### Exercise prompt:
Return all the entries. Match them word for word.

===== Supplied records =====

Lemma run_tx_wf b tx w w' o :
  block_ok b → wf_world w → run_tx b tx w = (w', o) → wf_world w'.
Proof.
  intros Hb Hw. unfold run_tx. destruct (tx_Verify tx) as [[]| |] eqn:HV.
  2-3: by intros [= <- _].
  destruct (applyTx abs_executor b tx (mkAbs w [])) as [s o'] eqn:E.
  destruct (applyTx_abs b tx (mkAbs w []) s o' Hb (tx_Verify_From_valid _ HV)) as ((Hs & _) & _); [|done|].
  { by split; [|constructor]. }
  destruct o'; by intros [= <- _].
Qed.
End Runs.

Section Simulation.
Context {W : Type} `{F : FloatFmt, FL : !FloatLaws, C : Crypto, O : MapOrder}.
Context `{HS : State W, HR : Represents W, HL : !StateLaws W}.
Implicit Types (w : W) (e : Executor W).

Definition world_at w : world := abs_world (st_abs w).
Definition saved w : list world := abs_snaps (st_abs w).

Lemma abs_eq (s : AbsState) wd l : abs_world s = wd → abs_snaps s = l → s = mkAbs wd l.
Proof. destruct s. by intros <- <-. Qed.

(** Reverting to the snapshot just taken. *)
Lemma revert_last w l :
  st_inv w → (∃ x l', saved w = l ++ x :: l') →
  ∃ w', RevertToSnapshot (Z.of_nat (length l)) w = (w', Ret tt) ∧ st_inv w' ∧ saved w' = l ∧
    Some (world_at w') = saved w !! length l ∧ (st_healthy w → st_healthy w').
Proof.
  intros Hw (x & l' & E). unfold saved, world_at in *.
  destruct (Revert_ref w (Z.of_nat (length l)) Hw) as (w' & o & Er & Hi & Ha & Hh).
  revert Ha. unfold abs_Revert. rewrite E, length_app. simpl.
  rewrite bool_decide_eq_false_2 by lia. rewrite Nat2Z.id, list_lookup_middle by done.
  rewrite take_app_length. intros [= Hab Ho]. exists w'. rewrite Er, <- Hab, Ho. done.
Qed.

(** One transaction over a concrete state. *)
Lemma ExecuteTx_ref e b tx w w' o :
  executor_ok e → block_ok b → st_inv w → ExecuteTx e b tx w = (w', o) →
  st_inv w' ∧ (st_healthy w → st_healthy w') ∧
  ((run_tx b tx (world_at w) = (world_at w', o) ∧
    saved w' = saved w ++ (if is_ret o then [world_at w] else [])) ∨
   (¬ st_healthy w ∧ st_abs w' = st_abs w ∧ ∃ err, o = Fail err ∧ is_not_found err = false)).
Proof.
  intros He Hb Hw. unfold ExecuteTx, run_tx, wrap, liftO, mbind, M_bind.
  destruct (tx_Verify tx) as [[]|err|msg] eqn:HV; simpl.
  2-3: intros [= <- <-]; split_and!; try done; left; by rewrite app_nil_r.
  pose proof (tx_Verify_From_valid _ HV) as Hf.
  destruct (Snapshot_ref w Hw) as (w1 & -> & Hw1 & Ha1 & Hh1). simpl.
  unfold attempt. destruct (applyTx e b tx w1) as [w2 o2] eqn:E2.
  destruct (applyTx_ref e b tx He Hb Hf _ _ _ Hw1 E2) as (Hw2 & Hs2 & Hh2 & Hr).
  assert (world_at w1 = world_at w ∧ saved w1 = saved w ++ [world_at w]) as [Hwd Hsv].
  { unfold world_at, saved. rewrite Ha1. done. }
  fold (saved w2) (saved w1) in Hs2. rewrite Hsv in Hs2.
  assert (∀ err, o2 = Fail err → ∃ w3, RevertToSnapshot (Z.of_nat (length (abs_snaps (st_abs w)))) w2 = (w3, Ret tt) ∧
    st_inv w3 ∧ st_abs w3 = st_abs w ∧ (st_healthy w → st_healthy w3)) as Hrev.
  { intros err ->. destruct (revert_last w2 (saved w) Hw2) as (w3 & E3 & Hw3 & Hs3 & Hd3 & Hh3);
      [eauto|].
    exists w3. split; [done|]. split; [done|]. split; [|by auto].
    rewrite Hs2, list_lookup_middle in Hd3 by done. injection Hd3 as Hd3.
    rewrite (abs_eq (st_abs w3) _ _ Hd3 Hs3). by destruct (st_abs w) eqn:Ew; unfold world_at, saved; rewrite Ew. }
  destruct Hr as [(Hn & _ & HP)|(Hu & err & -> & Hnf)].
  - destruct (st_wf w Hw) as [Hwf Hwfs].
    destruct (applyTx_abs b tx (st_abs w1) (st_abs w2) o2 Hb Hf (st_wf w1 Hw1) Hn) as (_ & _ & _ & Hl).
    fold (world_at w1) (world_at w2) in Hl. rewrite Hwd in Hl. rewrite (Hl []). simpl.
    destruct o2 as [[]|err|msg]; [| |by destruct (HP msg)].
    + intros E. destruct (emit_silent (ex_emitter e) (tx_event b tx) w2 (proj2 He) Hw2) as (Ho & Hi & Ha & Hh).
      rewrite E in *. simpl in *. subst o. split; [done|]. split; [by auto|]. left.
      unfold world_at, saved in *. rewrite Ha. by rewrite Hs2.
    + destruct (Hrev err eq_refl) as (w3 & E3 & Hw3 & Ha3 & Hh3). rewrite E3. intros [= <- <-].
      split; [done|]. split; [done|]. left. unfold world_at, saved. rewrite Ha3. by rewrite app_nil_r.
  - destruct (Hrev err eq_refl) as (w3 & E3 & Hw3 & Ha3 & Hh3). rewrite E3. intros [= <- <-].
    split; [done|]. split; [done|]. right. split; [by auto|]. eauto.
Qed.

=====

### Result for this task:
Lemma run_tx_wf b tx w w' o :
  block_ok b → wf_world w → run_tx b tx w = (w', o) → wf_world w'.
Proof.
  intros Hb Hw. unfold run_tx. destruct (tx_Verify tx) as [[]| |] eqn:HV.
  2-3: by intros [= <- _].
  destruct (applyTx abs_executor b tx (mkAbs w [])) as [s o'] eqn:E.
  destruct (applyTx_abs b tx (mkAbs w []) s o' Hb (tx_Verify_From_valid _ HV)) as ((Hs & _) & _); [|done|].
  { by split; [|constructor]. }
  destruct o'; by intros [= <- _].
Qed.
End Runs.

Section Simulation.
Context {W : Type} `{F : FloatFmt, FL : !FloatLaws, C : Crypto, O : MapOrder}.
Context `{HS : State W, HR : Represents W, HL : !StateLaws W}.
Implicit Types (w : W) (e : Executor W).

Definition world_at w : world := abs_world (st_abs w).
Definition saved w : list world := abs_snaps (st_abs w).

Lemma abs_eq (s : AbsState) wd l : abs_world s = wd → abs_snaps s = l → s = mkAbs wd l.
Proof. destruct s. by intros <- <-. Qed.

(** Reverting to the snapshot just taken. *)
Lemma revert_last w l :
  st_inv w → (∃ x l', saved w = l ++ x :: l') →
  ∃ w', RevertToSnapshot (Z.of_nat (length l)) w = (w', Ret tt) ∧ st_inv w' ∧ saved w' = l ∧
    Some (world_at w') = saved w !! length l ∧ (st_healthy w → st_healthy w').
Proof.
  intros Hw (x & l' & E). unfold saved, world_at in *.
  destruct (Revert_ref w (Z.of_nat (length l)) Hw) as (w' & o & Er & Hi & Ha & Hh).
  revert Ha. unfold abs_Revert. rewrite E, length_app. simpl.
  rewrite bool_decide_eq_false_2 by lia. rewrite Nat2Z.id, list_lookup_middle by done.
  rewrite take_app_length. intros [= Hab Ho]. exists w'. rewrite Er, <- Hab, Ho. done.
Qed.

(** One transaction over a concrete state. *)
Lemma ExecuteTx_ref e b tx w w' o :
  executor_ok e → block_ok b → st_inv w → ExecuteTx e b tx w = (w', o) →
  st_inv w' ∧ (st_healthy w → st_healthy w') ∧
  ((run_tx b tx (world_at w) = (world_at w', o) ∧
    saved w' = saved w ++ (if is_ret o then [world_at w] else [])) ∨
   (¬ st_healthy w ∧ st_abs w' = st_abs w ∧ ∃ err, o = Fail err ∧ is_not_found err = false)).
Proof.
  intros He Hb Hw. unfold ExecuteTx, run_tx, wrap, liftO, mbind, M_bind.
  destruct (tx_Verify tx) as [[]|err|msg] eqn:HV; simpl.
  2-3: intros [= <- <-]; split_and!; try done; left; by rewrite app_nil_r.
  pose proof (tx_Verify_From_valid _ HV) as Hf.
  destruct (Snapshot_ref w Hw) as (w1 & -> & Hw1 & Ha1 & Hh1). simpl.
  unfold attempt. destruct (applyTx e b tx w1) as [w2 o2] eqn:E2.
  destruct (applyTx_ref e b tx He Hb Hf _ _ _ Hw1 E2) as (Hw2 & Hs2 & Hh2 & Hr).
  assert (world_at w1 = world_at w ∧ saved w1 = saved w ++ [world_at w]) as [Hwd Hsv].
  { unfold world_at, saved. rewrite Ha1. done. }
  fold (saved w2) (saved w1) in Hs2. rewrite Hsv in Hs2.
  assert (∀ err, o2 = Fail err → ∃ w3, RevertToSnapshot (Z.of_nat (length (abs_snaps (st_abs w)))) w2 = (w3, Ret tt) ∧
    st_inv w3 ∧ st_abs w3 = st_abs w ∧ (st_healthy w → st_healthy w3)) as Hrev.
  { intros err ->. destruct (revert_last w2 (saved w) Hw2) as (w3 & E3 & Hw3 & Hs3 & Hd3 & Hh3);
      [eauto|].
    exists w3. split; [done|]. split; [done|]. split; [|by auto].
    rewrite Hs2, list_lookup_middle in Hd3 by done. injection Hd3 as Hd3.
    rewrite (abs_eq (st_abs w3) _ _ Hd3 Hs3). by destruct (st_abs w) eqn:Ew; unfold world_at, saved; rewrite Ew. }
  destruct Hr as [(Hn & _ & HP)|(Hu & err & -> & Hnf)].
  - destruct (st_wf w Hw) as [Hwf Hwfs].
    destruct (applyTx_abs b tx (st_abs w1) (st_abs w2) o2 Hb Hf (st_wf w1 Hw1) Hn) as (_ & _ & _ & Hl).
    fold (world_at w1) (world_at w2) in Hl. rewrite Hwd in Hl. rewrite (Hl []). simpl.
    destruct o2 as [[]|err|msg]; [| |by destruct (HP msg)].
    + intros E. destruct (emit_silent (ex_emitter e) (tx_event b tx) w2 (proj2 He) Hw2) as (Ho & Hi & Ha & Hh).
      rewrite E in *. simpl in *. subst o. split; [done|]. split; [by auto|]. left.
      unfold world_at, saved in *. rewrite Ha. by rewrite Hs2.
    + destruct (Hrev err eq_refl) as (w3 & E3 & Hw3 & Ha3 & Hh3). rewrite E3. intros [= <- <-].
      split; [done|]. split; [done|]. left. unfold world_at, saved. rewrite Ha3. by rewrite app_nil_r.
  - destruct (Hrev err eq_refl) as (w3 & E3 & Hw3 & Ha3 & Hh3). rewrite E3. intros [= <- <-].
    split; [done|]. split; [done|]. right. split; [by auto|]. eauto.
Qed.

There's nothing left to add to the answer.